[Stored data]
--- START ---
(** * Verification of the rule-based Sanskrit analysis core of vedai

    Shallow embedding of
      - src/semantic-app/src/standalone_sanskrit_system.py
          (StandaloneSanskritAnalyzer: analyze_morphology,
           extract_semantic_triples, build_knowledge_graph,
           query_knowledge_graph, classify_semantic_field,
           romanize_devanagari)
      - src/semantic-app/src/rigveda_integration.py
          (RigVedaCorpusProcessor: load_corpus, analyze_hymn_themes,
           get_hymns_by_theme)
      - src/semantic-app/src/sanskrit_processor.py
          (SanskritProcessor: _guess_karaka, _analyze_verb_context)

    Python [str] values are lists of Unicode code points, Python [float]
    values are IEEE-754 binary64 numbers (Rocq's primitive floats), Python
    dictionaries are finite maps or, where the iteration order is used,
    association lists in insertion order. *)

From Stdlib Require Import Floats QArith Lqa Sorted.
From stdpp Require Import gmap list strings.

Set Warnings "-inexact-float,-register-all".
Set Default Proof Using "Type".

(** ** Python strings *)

(** A Python [str] is a sequence of code points. *)
Abbreviation str := (list N).

Module Utf8.

(** Decoder for the UTF-8 bytes of a literal of this file; it is only used
    to write the tables of the source with the same glyphs. *)
Fixpoint decode (bs : list N) : str :=
  match bs with
  | [] => []
  | b0 :: r0 =>
      if (b0 <? 128)%N then b0 :: decode r0
      else if (b0 <? 224)%N then
        match r0 with
        | b1 :: r1 => ((b0 - 192) * 64 + (b1 - 128))%N :: decode r1
        | _ => []
        end
      else if (b0 <? 240)%N then
        match r0 with
        | b1 :: b2 :: r2 =>
            ((b0 - 224) * 4096 + (b1 - 128) * 64 + (b2 - 128))%N :: decode r2
        | _ => []
        end
      else
        match r0 with
        | b1 :: b2 :: b3 :: r3 =>
            ((b0 - 240) * 262144 + (b1 - 128) * 4096
             + (b2 - 128) * 64 + (b3 - 128))%N :: decode r3
        | _ => []
        end
  end.

Definition bytes (s : string) : list N :=
  List.map Ascii.N_of_ascii (String.list_ascii_of_string s).

End Utf8.

(** [u "..."] is the Python string literal ['...']. *)
Definition u (s : string) : str := Utf8.decode (Utf8.bytes s).

Module PyStr.

(** [w.startswith(p)] *)
Fixpoint startswith (w p : str) {struct p} : bool :=
  match p, w with
  | [], _ => true
  | _ :: _, [] => false
  | c :: p', d :: w' => (c =? d)%N && startswith w' p'
  end.

(** [w.endswith(s)] *)
Definition endswith (w s : str) : bool := startswith (rev w) (rev s).

(** [s in w]: [s] occurs in [w] as a contiguous substring. *)
Fixpoint contains (s w : str) : bool :=
  startswith w s ||
  match w with
  | [] => false
  | _ :: w' => contains s w'
  end.

(** [w.replace(c, new)] for a pattern [c] of one code point. *)
Definition replace1 (c : N) (new : str) (w : str) : str :=
  flat_map (fun d => if (d =? c)%N then new else [d]) w.

(** [str.isspace] on one code point (CPython's [_PyUnicode_IsWhitespace]);
    it is also the class [\s] of [re] on [str] patterns. *)
Definition isspace (c : N) : bool :=
  ((9 <=? c) && (c <=? 13) || (28 <=? c) && (c <=? 32)
   || (c =? 133) || (c =? 160) || (c =? 5760)
   || (8192 <=? c) && (c <=? 8202)
   || (c =? 8232) || (c =? 8233) || (c =? 8239) || (c =? 8287)
   || (c =? 12288))%N.

(** Maximal runs of code points that are not separators, in order:
    [re.findall(r'[^...]+', s)] for the separator class, and [s.split()]
    for the white space. [cur] is the run being read. *)
Fixpoint runs (sep : N -> bool) (s : str) (cur : str) : list str :=
  match s with
  | [] => match cur with [] => [] | _ => [cur] end
  | c :: s' =>
      if sep c then
        match cur with
        | [] => runs sep s' []
        | _ => cur :: runs sep s' []
        end
      else runs sep s' (cur ++ [c])
  end.

(** [s.split()] *)
Definition split (s : str) : list str := runs isspace s [].

(** Truth value of a string: non-empty. *)
Definition truthy (s : str) : bool :=
  match s with [] => false | _ => true end.

(** Truth value of a variable holding [None] or a string. *)
Definition truthy_opt (o : option str) : bool :=
  match o with None => false | Some s => truthy s end.

End PyStr.

Import PyStr.

(** ** The analyzer's tables ([_initialize_vedic_knowledge],
       [_initialize_morphological_patterns]) *)

(** An entry of [vedic_vocabulary]; the keys ['attributes'] and ['type'] are
    never read by the functions below. *)
Record VocabEntry := {
  v_meaning : str;
  v_domain : option str
}.

Definition vocab (meaning domain : string) : VocabEntry :=
  {| v_meaning := u meaning; v_domain := Some (u domain) |}.

Definition deities : list (str * VocabEntry) :=
  [ (u "अग्नि", vocab "fire god, divine fire" "fire");
    (u "इन्द्र", vocab "king of gods, storm god" "storm");
    (u "वरुण", vocab "god of waters, cosmic order" "water");
    (u "सोम", vocab "sacred drink, moon god" "soma");
    (u "सूर्य", vocab "sun god" "sun");
    (u "वाय", vocab "wind god" "air");
    (u "मित्र", vocab "god of friendship, contracts" "social") ].

Definition ritual_terms : list (str * VocabEntry) :=
  [ (u "यज्ञ", vocab "sacrifice, ritual offering" "ritual");
    (u "होम", vocab "fire offering" "ritual");
    (u "हवि", vocab "oblation, offering" "ritual");
    (u "मन्त्र", vocab "sacred formula, hymn" "ritual");
    (u "स्तोम", vocab "praise, hymn" "ritual");
    (u "होतृ", vocab "priest who invokes" "ritual");
    (u "ऋत्विज्", vocab "ritual priest" "ritual") ].

Definition cosmic_terms : list (str * VocabEntry) :=
  [ (u "रित", vocab "cosmic order, truth" "philosophy");
    (u "सत्", vocab "being, truth" "philosophy");
    (u "द्यु", vocab "heaven, sky" "cosmology");
    (u "पृथिवी", vocab "earth" "cosmology");
    (u "आकाश", vocab "space, ether" "cosmology");
    (u "कल्प", vocab "cosmic age" "time") ].

(** [{**deities, **ritual_terms, **cosmic_terms}]: later bindings win. *)
Definition vedic_vocabulary : gmap str VocabEntry :=
  foldl (fun m kv => <[kv.1 := kv.2]> m) ∅
        (deities ++ ritual_terms ++ cosmic_terms).

(** [verb_roots], in insertion order (the order of [.items()]). *)
Definition verb_roots : list (str * str) :=
  [ (u "गम्", u "to go, move");
    (u "अस्", u "to be, exist");
    (u "भू", u "to become, be");
    (u "कृ", u "to do, make");
    (u "दा", u "to give");
    (u "यज्", u "to sacrifice, worship");
    (u "स्तु", u "to praise");
    (u "गै", u "to sing");
    (u "वच्", u "to speak");
    (u "जि", u "to conquer, win");
    (u "इ", u "to go");
    (u "हन्", u "to strike, kill");
    (u "पा", u "to protect");
    (u "धा", u "to place, hold");
    (u "इड्", u "to praise, invoke") ].

(** The keys of [case_endings], and the initial value ['unknown']. *)
Inductive Case :=
  | nominative | accusative | instrumental | dative | ablative | locative
  | unknown.

Global Instance Case_eq_dec : EqDecision Case.
Proof. solve_decision. Defined.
--- END ---
■ **TASK ITEM**
Print the records above verbatim from their first line to the line containing "b2 :: b3 :: r3 =>", both included, and stop there.

■ **SOLUTION FOR THIS EXERCISE**
(** * Verification of the rule-based Sanskrit analysis core of vedai

    Shallow embedding of
      - src/semantic-app/src/standalone_sanskrit_system.py
          (StandaloneSanskritAnalyzer: analyze_morphology,
           extract_semantic_triples, build_knowledge_graph,
           query_knowledge_graph, classify_semantic_field,
           romanize_devanagari)
      - src/semantic-app/src/rigveda_integration.py
          (RigVedaCorpusProcessor: load_corpus, analyze_hymn_themes,
           get_hymns_by_theme)
      - src/semantic-app/src/sanskrit_processor.py
          (SanskritProcessor: _guess_karaka, _analyze_verb_context)

    Python [str] values are lists of Unicode code points, Python [float]
    values are IEEE-754 binary64 numbers (Rocq's primitive floats), Python
    dictionaries are finite maps or, where the iteration order is used,
    association lists in insertion order. *)

From Stdlib Require Import Floats QArith Lqa Sorted.
From stdpp Require Import gmap list strings.

Set Warnings "-inexact-float,-register-all".
Set Default Proof Using "Type".

(** ** Python strings *)

(** A Python [str] is a sequence of code points. *)
Abbreviation str := (list N).

Module Utf8.

(** Decoder for the UTF-8 bytes of a literal of this file; it is only used
    to write the tables of the source with the same glyphs. *)
Fixpoint decode (bs : list N) : str :=
  match bs with
  | [] => []
  | b0 :: r0 =>
      if (b0 <? 128)%N then b0 :: decode r0
      else if (b0 <? 224)%N then
        match r0 with
        | b1 :: r1 => ((b0 - 192) * 64 + (b1 - 128))%N :: decode r1
        | _ => []
        end
      else if (b0 <? 240)%N then
        match r0 with
        | b1 :: b2 :: r2 =>
            ((b0 - 224) * 4096 + (b1 - 128) * 64 + (b2 - 128))%N :: decode r2
        | _ => []
        end
      else
        match r0 with
        | b1 :: b2 :: b3 :: r3 =>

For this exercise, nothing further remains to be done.